(* ===== verification/BasicStreambuf.v ===== *)
(** basic_streambuf.h: a stream buffer as a dynamic buffer.

    The memory of the buffer is a vector; the pointers of [std::streambuf] are offsets
    into it. *)
From S2P Require Import Prelude DynBuffers.

Module Streambuf.

(** The pointers of [std::streambuf] as offsets from the start of the vector, where
    the get area begins. *)
Record basic_streambuf := mk_streambuf {
  max_size_ : Z;
  buffer_ : list Z;
  gptr : Z;
  egptr : Z;
  pptr : Z;
  epptr : Z
}.

#[global] Instance eta_streambuf : Eta basic_streambuf := fun b =>
  mk_streambuf (max_size_ b) (buffer_ b) (gptr b) (egptr b) (pptr b) (epptr b).

Definition buffer_delta : Z := 128.

Definition streambuf_new (maximum_size : Z) : basic_streambuf :=
  let pend := Z.min maximum_size buffer_delta in
  mk_streambuf maximum_size (resize (Z.max pend 1) []) 0 0 0 pend.

Definition size (b : basic_streambuf) : Z := pptr b - gptr b.

Definition data (b : basic_streambuf) : list Z := ztake (size b) (zdrop (gptr b) (buffer_ b)).

(** Makes room for [n] bytes in the put area. *)
Definition reserve (n : Z) (b : basic_streambuf) : res basic_streambuf :=
  let gnext := gptr b in
  let pnext := pptr b in
  let pend := epptr b in
  if n <=? pend - pnext then Ok b
  else
    (* what is in the get area moves to the start *)
    let '(pnext, buffer) :=
      if 0 <? gnext
      then (pnext - gnext, store_at 0 (ztake (pnext - gnext) (zdrop gnext (buffer_ b))) (buffer_ b))
      else (pnext, buffer_ b) in
    if pend - pnext <? n then
      if (n <=? max_size_ b) && (pnext <=? max_size_ b - n) then
        let pend := pnext + n in
        Ok (mk_streambuf (max_size_ b) (resize (Z.max pend 1) buffer) 0 pnext pnext pend)
      else Throw Length_error
    else Ok (mk_streambuf (max_size_ b) buffer 0 pnext pnext pend).

Definition commit (n : Z) (b : basic_streambuf) : basic_streambuf :=
  let n := Z.min n (epptr b - pptr b) in
  b <| pptr := pptr b + n |> <| egptr := pptr b + n |>.

Definition consume (n : Z) (b : basic_streambuf) : basic_streambuf :=
  let b := if egptr b <? pptr b then b <| egptr := pptr b |> else b in
  let n := if pptr b <? gptr b + n then pptr b - gptr b else n in
  b <| gptr := gptr b + n |>.

(** The next character, [None] at the end. *)
Definition underflow (b : basic_streambuf) : option Z * basic_streambuf :=
  if gptr b <? pptr b then (buffer_ b !! Z.to_nat (gptr b), b <| egptr := pptr b |>) else (None, b).

(** A character is put into the buffer. *)
Definition overflow (c : Z) (b : basic_streambuf) : res basic_streambuf :=
  let room :=
    if pptr b =? epptr b then
      let buffer_size := pptr b - gptr b in
      if (buffer_size <? max_size_ b) && (max_size_ b - buffer_size <? buffer_delta)
      then reserve (max_size_ b - buffer_size) b
      else reserve buffer_delta b
    else Ok b in
  match room with
  | Throw e => Throw e
  | Ok b => Ok (b <| buffer_ ::= store_at (pptr b) [c] |> <| pptr ::= Z.add 1 |>)
  end.

Section Capacity.
(** The capacity of a vector of some size. *)
Context (vector_capacity : Z -> Z).

#[global] Instance streambuf_dyn : DynBuffer basic_streambuf := {
  dr_size := size;
  dr_max_size := max_size_;
  dr_capacity := fun b => vector_capacity (zlen (buffer_ b));
  dr_data := data;
  dr_open := reserve;
  dr_put := fun _ bs b => commit (zlen bs) (b <| buffer_ ::= store_at (pptr b) bs |>);
  dr_consume := consume
}.

Record streambuf_inv (b : basic_streambuf) : Prop := {
  sb_get : 0 <= gptr b <= egptr b;
  sb_put : egptr b <= pptr b <= epptr b;
  sb_end : zlen (buffer_ b) = Z.max (epptr b) 1;
  sb_size : epptr b <= max_size_ b < 2 ^ 64
}.

(** The bytes of the get area, what is before it and what is behind it. *)
Lemma streambuf_split b :
  streambuf_inv b -> exists pre post, buffer_ b = pre ++ data b ++ post /\ zlen pre = gptr b /\
    zlen (data b) = size b.
Proof.
  intros [Hg Hp He Hs]. exists (ztake (gptr b) (buffer_ b)), (zdrop (size b) (zdrop (gptr b) (buffer_ b))).
  unfold data. rewrite !ztake_zdrop. split; [done|]. unfold size.
  rewrite !zlen_ztake; [done|rewrite zlen_zdrop|]; lia.
Qed.

(** Making room keeps the bytes. *)
Lemma reserve_ok n b :
  streambuf_inv b -> 0 <= n <= max_size_ b - size b ->
  exists b', reserve n b = Ok b' /\ streambuf_inv b' /\ data b' = data b /\ n <= epptr b' - pptr b' /\
    max_size_ b' = max_size_ b.
Proof.
  intros Hi Hn. pose proof Hi as [Hg Hp He Hs]. unfold reserve.
  destruct (Z.leb_spec n (epptr b - pptr b)) as [L|L]; [by exists b|].
  destruct (streambuf_split b Hi) as (pre & post & Eb & Lp & Ld). unfold size in *.
  assert (exists buf, (if 0 <? gptr b
      then (pptr b - gptr b, store_at 0 (ztake (pptr b - gptr b) (zdrop (gptr b) (buffer_ b))) (buffer_ b))
      else (pptr b, buffer_ b)) = (pptr b - gptr b, data b ++ buf) /\
    zlen (data b ++ buf) = zlen (buffer_ b)) as (buf & -> & Lb).
  { change (ztake (pptr b - gptr b) (zdrop (gptr b) (buffer_ b))) with (data b).
    destruct (Z.ltb_spec 0 (gptr b)).
    - exists (zdrop (zlen (data b)) (buffer_ b)). split; [done|].
      rewrite zlen_app, zlen_zdrop; lia.
    - assert (pre = []) as -> by (apply zlen_0_nil; lia). exists post. rewrite Eb. split; [|done].
      f_equal. lia. }
  assert (forall b', gptr b' = 0 -> pptr b' = zlen (data b) -> (exists k, buffer_ b' = data b ++ k) ->
    data b' = data b) as Hdata.
  { intros b' G P [k E]. unfold data at 1, size. rewrite G, P, E, Z.sub_0_r.
    change (zdrop 0 ?l) with l. apply ztake_app. }
  destruct (Z.ltb_spec (epptr b - (pptr b - gptr b)) n) as [L2|L2].
  - rewrite !leb_true by lia. cbn [andb]. eexists. split; [done|].
    destruct (resize_more (Z.max (pptr b - gptr b + n) 1) (data b ++ buf)) as (k & Er & Lk); [lia|].
    split_and!.
    + split; cbn; try lia. rewrite Er, zlen_app, Lk. lia.
    + apply Hdata; cbn; [done|lia|]. rewrite Er, <- app_assoc. by eexists.
    + cbn. lia.
    + done.
  - eexists. split; [done|]. split_and!; [split; cbn; lia|apply Hdata; cbn; [done|lia|by eexists]|cbn; lia|done].
Qed.
(** Bytes stored behind the get area. *)
Lemma put_split b bs :
  streambuf_inv b -> zlen bs <= epptr b - pptr b ->
  exists pre post, store_at (pptr b) bs (buffer_ b) = pre ++ (data b ++ bs) ++ post /\ zlen pre = gptr b /\
    zlen (store_at (pptr b) bs (buffer_ b)) = zlen (buffer_ b).
Proof.
  intros Hi Hb. destruct (streambuf_split b Hi) as (pre & post & E & Lp & Ld). destruct Hi as [Hg Hp He Hs].
  unfold size in Ld. assert (pptr b = zlen (pre ++ data b)) as P by (rewrite zlen_app; lia).
  assert (zlen (buffer_ b) = pptr b + zlen post) as L by (rewrite E, app_assoc, zlen_app; lia).
  exists pre, (zdrop (zlen bs) post). rewrite L, E, P, app_assoc, store_at_end by lia.
  pose proof (zlen_nonneg bs). rewrite !zlen_app, zlen_zdrop by lia. rewrite <- !app_assoc. split_and!; [done|done|lia].
Qed.

Lemma data_of b pre d post :
  buffer_ b = pre ++ d ++ post -> zlen pre = gptr b -> size b = zlen d -> data b = d.
Proof. intros E P L. unfold data. by rewrite E, L, <- P, zdrop_app, ztake_app. Qed.

Lemma commit_ok b bs :
  streambuf_inv b -> zlen bs <= epptr b - pptr b ->
  let b' := commit (zlen bs) (b <| buffer_ ::= store_at (pptr b) bs |>) in
  streambuf_inv b' /\ data b' = data b ++ bs /\ max_size_ b' = max_size_ b.
Proof.
  intros Hi Hb. destruct (put_split b bs Hi Hb) as (pre & post & E & Lp & L).
  destruct (streambuf_split b Hi) as (_ & _ & _ & _ & Ld). unfold size in Ld.
  destruct Hi as [Hg Hp He Hs]. pose proof (zlen_nonneg bs). cbv zeta. split_and!.
  - split; cbn; rewrite ?L; lia.
  - apply (data_of _ pre _ post); [exact E|exact Lp|]. unfold size. cbn. rewrite zlen_app. lia.
  - done.
Qed.

(** A character put behind the get area. *)
Lemma bump_ok b c :
  streambuf_inv b -> pptr b < epptr b ->
  let b' := b <| buffer_ ::= store_at (pptr b) [c] |> <| pptr ::= Z.add 1 |> in
  streambuf_inv b' /\ data b' = data b ++ [c].
Proof.
  intros Hi Hb. destruct (put_split b [c] Hi) as (pre & post & E & Lp & L); [zlen_lia|].
  destruct (streambuf_split b Hi) as (_ & _ & _ & _ & Ld). unfold size in Ld.
  destruct Hi as [Hg Hp He Hs]. cbv zeta. split.
  - split; cbn; rewrite ?L; lia.
  - apply (data_of _ pre _ post); [exact E|exact Lp|]. unfold size. cbn. rewrite zlen_app. zlen_lia.
Qed.

(** Room for a character. *)
Lemma overflow_ok c b :
  streambuf_inv b -> size b < max_size_ b ->
  exists b', overflow c b = Ok b' /\ streambuf_inv b' /\ data b' = data b ++ [c].
Proof.
  intros Hi L. unfold overflow. cbv zeta. pose proof Hi as [Hg Hp He Hs]. unfold size in L.
  assert (exists b', (if pptr b =? epptr b then
      if (pptr b - gptr b <? max_size_ b) && (max_size_ b - (pptr b - gptr b) <? buffer_delta)
      then reserve (max_size_ b - (pptr b - gptr b)) b else reserve buffer_delta b
    else Ok b) = Ok b' /\ streambuf_inv b' /\ data b' = data b /\ pptr b' < epptr b') as (b' & -> & I & D & R).
  { destruct (Z.eqb_spec (pptr b) (epptr b)); [|exists b; split_and!; [done|done|done|lia]].
    rewrite ltb_true by lia. cbn [andb]. unfold buffer_delta.
    destruct (Z.ltb_spec (max_size_ b - (pptr b - gptr b)) 128);
      [destruct (reserve_ok (max_size_ b - (pptr b - gptr b)) b Hi) as (b' & ? & ? & ? & ? & ?)
      |destruct (reserve_ok 128 b Hi) as (b' & ? & ? & ? & ? & ?)]; unfold size; try lia;
      exists b'; split_and!; done || lia. }
  eexists. split; [done|]. rewrite <- D. by apply bump_ok.
Qed.

Lemma overflow_full c b :
  streambuf_inv b -> size b = max_size_ b -> overflow c b = Throw Length_error.
Proof.
  intros [Hg Hp He Hs] L. unfold size in L. unfold overflow, reserve, buffer_delta. cbv zeta.
  replace (pptr b =? epptr b) with true by (symmetry; apply Z.eqb_eq; lia).
  rewrite (ltb_false (pptr b - gptr b)), (leb_false 128), (ltb_false 0 (gptr b)) by lia. cbn [andb].
  rewrite ltb_true by lia. by rewrite (leb_false (pptr b)), andb_false_r by lia.
Qed.

Lemma underflow_head b : streambuf_inv b -> fst (underflow b) = head (data b).
Proof.
  intros Hi. destruct (streambuf_split b Hi) as (pre & post & E & Lp & Ld). unfold size in Ld.
  destruct Hi as [Hg Hp He Hs]. unfold underflow.
  destruct (Z.ltb_spec (gptr b) (pptr b)) as [L|L]; cbn.
  - rewrite E. unfold zlen in Lp. rewrite lookup_app_r by lia.
    replace (Z.to_nat (gptr b) - length pre)%nat with O by lia.
    destruct (data b); [rewrite zlen_nil in Ld; lia|done].
  - by rewrite (zlen_0_nil (data b)) by lia.
Qed.

Lemma underflow_keeps b :
  streambuf_inv b -> streambuf_inv (snd (underflow b)) /\ data (snd (underflow b)) = data b.
Proof.
  intros [Hg Hp He Hs]. unfold underflow. destruct (Z.ltb_spec (gptr b) (pptr b)); [|done].
  split; [split; cbn; lia|done].
Qed.

Lemma consume_ok n b :
  streambuf_inv b -> 0 <= n -> streambuf_inv (consume n b) /\ data (consume n b) = zdrop n (data b).
Proof.
  intros Hi Hn. destruct (streambuf_split b Hi) as (pre & post & E & Lp & Ld). unfold size in Ld.
  destruct Hi as [Hg Hp He Hs]. split.
  { unfold consume. destruct (Z.ltb_spec (egptr b) (pptr b)); cbn;
      destruct (Z.ltb_spec (pptr b) (gptr b + n)); split; cbn; lia. }
  assert (gptr (consume n b) = gptr b + Z.min n (zlen (data b)) /\ pptr (consume n b) = pptr b /\
    buffer_ (consume n b) = buffer_ b) as (G & P & B).
  { unfold consume. destruct (egptr b <? pptr b); cbn; destruct (Z.ltb_spec (pptr b) (gptr b + n));
      split_and!; done || lia. }
  set (m := Z.min n (zlen (data b))) in *.
  replace (zdrop n (data b)) with (zdrop m (data b)).
  2:{ unfold m. destruct (Z.le_gt_cases n (zlen (data b))); [f_equal; lia|]. rewrite !zdrop_ge by lia. done. }
  apply (data_of _ (pre ++ ztake m (data b)) _ post).
  - rewrite B, E. rewrite <- app_assoc. f_equal. by rewrite app_assoc, ztake_zdrop.
  - rewrite zlen_app, zlen_ztake by lia. lia.
  - unfold size. rewrite G, P, zlen_zdrop by lia. lia.
Qed.
#[global] Instance streambuf_laws : DynBufferLaws basic_streambuf.
Proof.
  refine {| dr_inv := streambuf_inv |}; cbn.
  - intros b Hi. by destruct (streambuf_split b Hi) as (_ & _ & _ & _ & ->).
  - intros b [Hg Hp He Hs]. unfold size. lia.
  - intros b n bs Hi Hn. pose proof (zlen_nonneg bs).
    destruct (reserve_ok n b Hi ltac:(lia)) as (b' & E & Hi' & Ed & Er & Em).
    exists b'. split; [done|]. destruct (commit_ok b' bs Hi' ltac:(lia)) as (I & D & M).
    by rewrite <- Ed, <- Em.
  - intros b n. by apply consume_ok.
Defined.
End Capacity.

End Streambuf.

(** The get and put areas of a stream buffer are a queue of bytes: characters go to
    its end while it is below its maximum, and are looked at and consumed at its
    front. *)
Theorem streambuf_queue (b : Streambuf.basic_streambuf) (c n : Z) :
  Streambuf.streambuf_inv b -> 0 <= n ->
  (Streambuf.size b < Streambuf.max_size_ b -> exists b', Streambuf.overflow c b = Ok b' /\
    Streambuf.streambuf_inv b' /\ Streambuf.data b' = Streambuf.data b ++ [c]) /\
  (Streambuf.size b = Streambuf.max_size_ b -> Streambuf.overflow c b = Throw Length_error) /\
  fst (Streambuf.underflow b) = head (Streambuf.data b) /\
  Streambuf.data (snd (Streambuf.underflow b)) = Streambuf.data b /\
  Streambuf.data (Streambuf.consume n b) = zdrop n (Streambuf.data b).
Proof.
  intros Hi Hn. split_and!.
  - by apply Streambuf.overflow_ok.
  - by apply Streambuf.overflow_full.
  - by apply Streambuf.underflow_head.
  - by apply Streambuf.underflow_keeps.
  - by apply Streambuf.consume_ok.
Qed.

- _DIRECTIONS_:
Start with the line that contains "intros Hi Hn. split_and!.", end with the last line of the entries, and please retype every line in that span exactly, with no others.

- _WRITTEN ANSWER_:
  intros Hi Hn. split_and!.
  - by apply Streambuf.overflow_ok.
  - by apply Streambuf.overflow_full.
  - by apply Streambuf.underflow_head.
  - by apply Streambuf.underflow_keeps.
  - by apply Streambuf.consume_ok.
Qed.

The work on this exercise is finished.